**Aim of the task:** Output each line of the data word for word, from the first through the line that holds "(** ** Identifiers *)", and leave off whatever follows.

Items from a dataset:
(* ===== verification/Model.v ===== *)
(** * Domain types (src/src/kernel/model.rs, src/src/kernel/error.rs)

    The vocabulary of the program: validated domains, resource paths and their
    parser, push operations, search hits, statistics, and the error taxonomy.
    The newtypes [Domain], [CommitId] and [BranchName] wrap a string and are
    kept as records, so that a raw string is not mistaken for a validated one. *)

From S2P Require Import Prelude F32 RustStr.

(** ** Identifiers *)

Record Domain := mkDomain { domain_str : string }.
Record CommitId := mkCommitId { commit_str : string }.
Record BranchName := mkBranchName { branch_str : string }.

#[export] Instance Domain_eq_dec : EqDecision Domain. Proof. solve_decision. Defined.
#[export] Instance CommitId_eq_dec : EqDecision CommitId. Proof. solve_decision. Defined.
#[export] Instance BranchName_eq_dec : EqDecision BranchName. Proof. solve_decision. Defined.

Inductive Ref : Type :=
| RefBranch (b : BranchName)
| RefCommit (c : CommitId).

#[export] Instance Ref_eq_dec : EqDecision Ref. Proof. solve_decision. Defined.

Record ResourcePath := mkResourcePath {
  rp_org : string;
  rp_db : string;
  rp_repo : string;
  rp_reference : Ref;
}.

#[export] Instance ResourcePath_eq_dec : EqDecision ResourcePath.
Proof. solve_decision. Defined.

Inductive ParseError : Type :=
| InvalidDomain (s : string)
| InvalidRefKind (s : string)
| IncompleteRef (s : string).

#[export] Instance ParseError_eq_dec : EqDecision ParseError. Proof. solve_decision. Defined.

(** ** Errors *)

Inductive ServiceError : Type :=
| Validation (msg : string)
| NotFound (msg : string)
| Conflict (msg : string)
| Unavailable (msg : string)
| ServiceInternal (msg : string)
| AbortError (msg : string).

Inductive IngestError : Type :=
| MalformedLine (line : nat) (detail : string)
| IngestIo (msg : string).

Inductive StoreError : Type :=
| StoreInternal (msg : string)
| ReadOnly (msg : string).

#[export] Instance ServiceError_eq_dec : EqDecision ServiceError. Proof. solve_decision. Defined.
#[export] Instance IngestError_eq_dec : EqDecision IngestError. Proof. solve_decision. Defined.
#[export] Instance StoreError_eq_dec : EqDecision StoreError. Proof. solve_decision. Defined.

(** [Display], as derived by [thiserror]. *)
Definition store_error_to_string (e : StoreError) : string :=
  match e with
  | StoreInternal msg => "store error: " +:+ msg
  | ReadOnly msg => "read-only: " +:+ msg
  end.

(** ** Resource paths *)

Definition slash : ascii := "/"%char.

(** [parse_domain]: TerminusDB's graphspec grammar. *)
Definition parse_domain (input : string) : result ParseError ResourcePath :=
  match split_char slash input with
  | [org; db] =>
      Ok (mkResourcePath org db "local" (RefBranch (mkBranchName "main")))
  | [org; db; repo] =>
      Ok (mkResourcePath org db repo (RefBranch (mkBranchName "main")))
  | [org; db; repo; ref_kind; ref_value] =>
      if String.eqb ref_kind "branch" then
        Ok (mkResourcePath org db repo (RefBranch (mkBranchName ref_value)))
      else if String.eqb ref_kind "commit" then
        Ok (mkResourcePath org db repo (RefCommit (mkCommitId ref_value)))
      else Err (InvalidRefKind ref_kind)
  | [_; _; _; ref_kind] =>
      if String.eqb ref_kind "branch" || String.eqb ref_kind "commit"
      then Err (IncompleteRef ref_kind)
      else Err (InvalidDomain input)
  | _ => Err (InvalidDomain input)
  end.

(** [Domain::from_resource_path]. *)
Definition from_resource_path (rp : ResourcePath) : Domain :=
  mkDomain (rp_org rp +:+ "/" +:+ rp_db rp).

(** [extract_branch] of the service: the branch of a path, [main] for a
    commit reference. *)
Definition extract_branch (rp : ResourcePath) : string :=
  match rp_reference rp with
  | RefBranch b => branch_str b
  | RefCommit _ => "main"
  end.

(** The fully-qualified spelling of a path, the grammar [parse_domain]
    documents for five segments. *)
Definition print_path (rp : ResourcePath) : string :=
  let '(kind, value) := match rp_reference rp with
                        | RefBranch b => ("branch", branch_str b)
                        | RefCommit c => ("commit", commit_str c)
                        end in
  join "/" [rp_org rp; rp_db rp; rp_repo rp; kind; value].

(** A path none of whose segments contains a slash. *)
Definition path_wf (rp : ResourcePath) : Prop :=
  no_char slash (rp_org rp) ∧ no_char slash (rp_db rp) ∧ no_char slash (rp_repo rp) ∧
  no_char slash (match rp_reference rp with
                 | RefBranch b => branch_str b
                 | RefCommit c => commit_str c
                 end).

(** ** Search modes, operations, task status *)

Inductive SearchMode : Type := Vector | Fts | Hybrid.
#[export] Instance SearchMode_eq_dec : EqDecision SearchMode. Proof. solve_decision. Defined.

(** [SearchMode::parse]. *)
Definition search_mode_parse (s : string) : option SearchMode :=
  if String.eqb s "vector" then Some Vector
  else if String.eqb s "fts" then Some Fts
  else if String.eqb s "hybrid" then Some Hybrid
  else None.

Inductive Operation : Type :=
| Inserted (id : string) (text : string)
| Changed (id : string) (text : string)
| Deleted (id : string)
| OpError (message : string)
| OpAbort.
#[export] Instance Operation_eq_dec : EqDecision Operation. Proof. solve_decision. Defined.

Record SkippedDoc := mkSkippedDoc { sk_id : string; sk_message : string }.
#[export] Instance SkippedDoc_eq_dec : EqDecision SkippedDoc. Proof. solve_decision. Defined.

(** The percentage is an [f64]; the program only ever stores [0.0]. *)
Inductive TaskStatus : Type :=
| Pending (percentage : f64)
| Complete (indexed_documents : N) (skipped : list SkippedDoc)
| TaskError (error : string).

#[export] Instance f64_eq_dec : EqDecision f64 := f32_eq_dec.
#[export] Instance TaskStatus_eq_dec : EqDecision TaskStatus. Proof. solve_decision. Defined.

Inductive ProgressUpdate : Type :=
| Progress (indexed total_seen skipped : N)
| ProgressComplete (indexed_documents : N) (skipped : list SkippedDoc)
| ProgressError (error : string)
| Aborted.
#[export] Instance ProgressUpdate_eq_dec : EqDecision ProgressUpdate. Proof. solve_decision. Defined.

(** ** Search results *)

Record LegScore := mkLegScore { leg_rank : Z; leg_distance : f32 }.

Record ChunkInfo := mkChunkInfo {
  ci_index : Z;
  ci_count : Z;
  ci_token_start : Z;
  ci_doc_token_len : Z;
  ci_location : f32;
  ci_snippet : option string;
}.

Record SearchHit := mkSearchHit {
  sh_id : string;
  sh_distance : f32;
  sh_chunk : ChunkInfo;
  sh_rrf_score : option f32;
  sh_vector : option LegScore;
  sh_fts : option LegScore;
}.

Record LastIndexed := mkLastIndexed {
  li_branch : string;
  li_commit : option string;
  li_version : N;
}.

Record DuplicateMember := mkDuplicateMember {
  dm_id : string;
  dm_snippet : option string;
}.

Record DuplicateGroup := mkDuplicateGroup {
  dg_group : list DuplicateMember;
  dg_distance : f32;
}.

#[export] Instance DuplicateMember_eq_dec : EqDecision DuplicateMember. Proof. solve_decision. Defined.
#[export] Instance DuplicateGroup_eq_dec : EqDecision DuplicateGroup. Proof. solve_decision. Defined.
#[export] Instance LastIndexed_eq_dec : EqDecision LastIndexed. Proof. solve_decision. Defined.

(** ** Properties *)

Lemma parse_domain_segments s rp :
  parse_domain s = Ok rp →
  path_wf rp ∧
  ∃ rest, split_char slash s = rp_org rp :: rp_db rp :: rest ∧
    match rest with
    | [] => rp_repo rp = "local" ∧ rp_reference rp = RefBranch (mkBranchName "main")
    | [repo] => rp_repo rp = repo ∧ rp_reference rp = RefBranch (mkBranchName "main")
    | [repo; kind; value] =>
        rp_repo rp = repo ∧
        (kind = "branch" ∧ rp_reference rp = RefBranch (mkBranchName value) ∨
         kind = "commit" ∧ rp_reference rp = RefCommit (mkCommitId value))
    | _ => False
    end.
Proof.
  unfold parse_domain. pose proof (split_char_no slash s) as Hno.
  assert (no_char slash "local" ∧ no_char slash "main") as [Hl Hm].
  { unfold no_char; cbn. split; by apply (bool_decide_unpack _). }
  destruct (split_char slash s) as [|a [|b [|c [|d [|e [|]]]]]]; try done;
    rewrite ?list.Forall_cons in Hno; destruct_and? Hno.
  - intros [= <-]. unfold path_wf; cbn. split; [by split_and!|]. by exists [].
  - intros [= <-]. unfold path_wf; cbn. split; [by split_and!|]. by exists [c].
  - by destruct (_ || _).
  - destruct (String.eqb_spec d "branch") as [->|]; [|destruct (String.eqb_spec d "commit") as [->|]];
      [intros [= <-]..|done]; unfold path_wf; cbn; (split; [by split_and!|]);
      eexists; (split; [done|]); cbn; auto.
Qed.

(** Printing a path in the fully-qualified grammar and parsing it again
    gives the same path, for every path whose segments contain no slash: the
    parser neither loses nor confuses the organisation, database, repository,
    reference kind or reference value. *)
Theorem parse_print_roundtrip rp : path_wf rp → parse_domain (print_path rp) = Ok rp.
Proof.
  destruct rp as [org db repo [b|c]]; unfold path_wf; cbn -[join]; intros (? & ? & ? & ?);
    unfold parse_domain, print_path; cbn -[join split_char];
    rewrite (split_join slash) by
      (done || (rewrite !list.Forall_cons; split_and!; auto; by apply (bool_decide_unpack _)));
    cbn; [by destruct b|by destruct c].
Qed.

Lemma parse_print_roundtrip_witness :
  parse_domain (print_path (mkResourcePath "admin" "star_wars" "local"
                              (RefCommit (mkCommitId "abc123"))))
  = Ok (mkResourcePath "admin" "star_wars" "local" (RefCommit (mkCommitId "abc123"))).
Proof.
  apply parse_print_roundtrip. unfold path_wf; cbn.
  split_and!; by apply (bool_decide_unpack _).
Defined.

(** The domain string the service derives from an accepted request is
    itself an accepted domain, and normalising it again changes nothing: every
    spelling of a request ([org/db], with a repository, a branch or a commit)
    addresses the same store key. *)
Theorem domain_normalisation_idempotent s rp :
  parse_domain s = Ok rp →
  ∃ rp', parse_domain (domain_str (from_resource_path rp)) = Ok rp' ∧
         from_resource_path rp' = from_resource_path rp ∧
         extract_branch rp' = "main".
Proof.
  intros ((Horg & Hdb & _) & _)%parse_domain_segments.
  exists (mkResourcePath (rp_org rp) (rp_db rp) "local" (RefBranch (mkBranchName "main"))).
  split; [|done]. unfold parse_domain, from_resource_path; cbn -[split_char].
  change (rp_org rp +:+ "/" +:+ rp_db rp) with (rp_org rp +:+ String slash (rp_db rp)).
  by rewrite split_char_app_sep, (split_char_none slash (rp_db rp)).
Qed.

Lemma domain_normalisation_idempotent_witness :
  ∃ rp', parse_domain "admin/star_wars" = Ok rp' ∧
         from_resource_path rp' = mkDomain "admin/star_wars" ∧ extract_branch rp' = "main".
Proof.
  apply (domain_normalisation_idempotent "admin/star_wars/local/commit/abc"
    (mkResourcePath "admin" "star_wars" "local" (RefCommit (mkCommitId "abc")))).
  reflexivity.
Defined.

**Answer to this exercise:**
(* ===== verification/Model.v ===== *)
(** * Domain types (src/src/kernel/model.rs, src/src/kernel/error.rs)

    The vocabulary of the program: validated domains, resource paths and their
    parser, push operations, search hits, statistics, and the error taxonomy.
    The newtypes [Domain], [CommitId] and [BranchName] wrap a string and are
    kept as records, so that a raw string is not mistaken for a validated one. *)

From S2P Require Import Prelude F32 RustStr.

(** ** Identifiers *)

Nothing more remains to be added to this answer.